§ **What to work on**:
Filter the data below, keeping only lines that contain "Returns".

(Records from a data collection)
Lemma search_products_within_cap_witness :
  length (map Samples.product ["a"; "b"; "c"]) <= Z.to_nat 3
  /\ (Fetch.requested_top (Fetch.query_request "f" (Some 3%Z)) <= 1000)%Z.
Proof.
  eapply (search_products_within_cap Samples.scripted 2 "f" 3%Z
            (Some Samples.recorder)
            (Samples.start (map Fetch.Body Samples.three_pages))).
  - lia.
  - intros p s' H. vm_compute in H. inversion H. vm_compute. discriminate.
  - reflexivity.
Defined.

Lemma search_products_nonpositive_cap_witness :
  Fetch.search_products Samples.scripted 5 "f" (Some 0%Z) (Some Samples.recorder)
    (Samples.start (map Fetch.Body Samples.three_pages))
  = (Fetch.Return (map Samples.product ["a"; "b"]),
     Fetch.add_note (Some Samples.recorder) (Fetch.found_note 2)
       (Fetch.add_request (Fetch.query_request "f" (Some 0%Z))
          (map Fetch.Body (tl Samples.three_pages))
          (Samples.start (map Fetch.Body Samples.three_pages)))).
Proof.
  apply (search_products_nonpositive_cap Samples.scripted 5 "f" 0%Z
           (Some Samples.recorder)
           (Samples.start (map Fetch.Body Samples.three_pages))
           (Samples.page ["a"; "b"] (Some "https://catalogue.example/p2"))
           (map Fetch.Body (tl Samples.three_pages))).
  - apply recorder_quiet.
  - lia.
  - reflexivity.
Defined.

Lemma search_products_ignores_sink_witness :
  let w := Samples.start (map Fetch.Body Samples.three_pages) in
  let with_sink :=
    Fetch.search_products Samples.scripted 2 "f" None (Some Samples.recorder) w in
  let without := Fetch.search_products Samples.scripted 2 "f" None None w in
  fst with_sink = fst without
  /\ Fetch.server (snd with_sink) = Fetch.server (snd without)
  /\ Fetch.sent (snd with_sink) = Fetch.sent (snd without).
Proof.
  apply (search_products_ignores_sink Samples.scripted 2 "f" None
           (Some Samples.recorder)
           (Samples.start (map Fetch.Body Samples.three_pages))).
  apply recorder_quiet.
Defined.

Lemma search_products_no_cap_no_end_witness :
  fst (Fetch.search_products Samples.endless 7 "f" None (Some Samples.recorder)
         (Samples.start 0))
  = Fetch.OutOfFuel.
Proof.
  apply (search_products_no_cap_no_end Samples.endless 7 "f"
           (Some Samples.recorder) (Samples.start 0)).
  - apply recorder_quiet.
  - intros req s. eexists. eexists. split; [reflexivity | discriminate].
Defined.

Lemma extract_product_info_sorted_witness :
  exists r,
    Normalize.extract_product_info Samples.fromisoformat
      [ Samples.dated "C" (Some "2020-03-01T00:00:00.000Z");
        Samples.dated "B" (Some "2020-01-01T00:00:00.000Z");
        Samples.dated "D" (Some "2020-03-01T01:00:00.000+01:00") ]
    = Normalize.Returns r
    /\ map Normalize.product_name r = ["B"; "C"; "D"]
    /\ StronglySorted (Normalize.key_le Normalize.sort_key) r.
Proof.
  pose proof (extract_product_info_sorted Samples.fromisoformat
               [ Samples.dated "C" (Some "2020-03-01T00:00:00.000Z");
                 Samples.dated "B" (Some "2020-01-01T00:00:00.000Z");
                 Samples.dated "D" (Some "2020-03-01T01:00:00.000+01:00") ])
    as Sorted.
  edestruct Sorted as [r [E [P [Sr St]]]].
  - vm_compute. reflexivity.
  - repeat constructor.
  - exists r. split; [exact E|]. split; [|exact Sr].
    vm_compute in E. inversion E. reflexivity.
Defined.

Lemma extract_product_info_keeps_records_witness :
  exists es,
    Normalize.product_entries Samples.fromisoformat
      [ Samples.dated "B" (Some "2020-03-01"); Samples.dated "A" None ]
    = Normalize.Returns es
    /\ Permutation es
         [ {| Normalize.product_name := "A"; Normalize.acquisition_date := None;
              Normalize.datetime_str := EmptyString; Normalize.online := true;
              Normalize.size_bytes := 0%Z; Normalize.size_mb := 0%Q;
              Normalize.s3_path := None |};
           {| Normalize.product_name := "B";
              Normalize.acquisition_date :=
                Some {| Normalize.ticks := 63718617600000000%Z;
                        Normalize.utcoffset := None |};
              Normalize.datetime_str := "2020-03-01"; Normalize.online := true;
              Normalize.size_bytes := 0%Z; Normalize.size_mb := 0%Q;
              Normalize.s3_path := None |} ]
    /\ 2 = 2.
Proof.
  apply (extract_product_info_keeps_records Samples.fromisoformat
           [ Samples.dated "B" (Some "2020-03-01"); Samples.dated "A" None ]).
  vm_compute. reflexivity.
Defined.

Lemma paths_of_extracted_records_witness :
  Permutation
    (Results.paths_of
       [ Samples.summary "S2A_MSIL2A" (Some "/eodata/a");
         Samples.summary "S2A_MSIL2A" None;
         Samples.summary "S2A_MSIL2A" (Some "/eodata/b") ])
    (Results.truthy_paths
       (map Normalize.resolve_s3_path
          [ Samples.stored (Some [Samples.s3path_attribute "/eodata/a"]) None;
            Samples.stored None None;
            Samples.stored (Some [Samples.s3path_attribute EmptyString])
              (Some "/eodata/b") ])).
Proof.
  apply (paths_of_extracted_records Samples.fromisoformat).
  reflexivity.
Defined.

Lemma size_mb_monotone_witness :
  Qle (Normalize.size_mb_of 5243) (Normalize.size_mb_of 1572864).
Proof. apply (size_mb_monotone 5243 1572864). lia. Defined.

Lemma size_mb_zero_threshold_witness :
  Qeq (Normalize.size_mb_of 5243) 0 <-> (5243 <= 5242)%Z.
Proof. apply (size_mb_zero_threshold 5243). lia. Defined.

Lemma paths_content_round_trip_witness :
  let products := [ Samples.summary "A" (Some "/a"); Samples.summary "B" (Some "/b");
                    Samples.summary "C" None ] in
  Results.split_on Results.newline_char (Results.paths_content products)
  = ["/a"; "/b"]
  /\ (Results.paths_content products = EmptyString <-> Results.paths_of products = [])
  /\ Forall (fun line => line <> EmptyString) ["/a"; "/b"].
Proof.
  apply (paths_content_round_trip
           [ Samples.summary "A" (Some "/a"); Samples.summary "B" (Some "/b");
             Samples.summary "C" None ]).
  repeat constructor.
Defined.

(** Products without any path: an empty file, which splits into one
    empty line. *)
Lemma paths_content_without_paths :
  let products := [ Samples.summary "A" None; Samples.summary "B" (Some EmptyString) ] in
  Results.paths_of products = []
  /\ Results.paths_content products = EmptyString
  /\ Results.split_on Results.newline_char (Results.paths_content products)
     = [EmptyString].
Proof. cbv zeta. repeat split. Qed.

§ **Solution to the exercise**:
    = Normalize.Returns r
    = Normalize.Returns es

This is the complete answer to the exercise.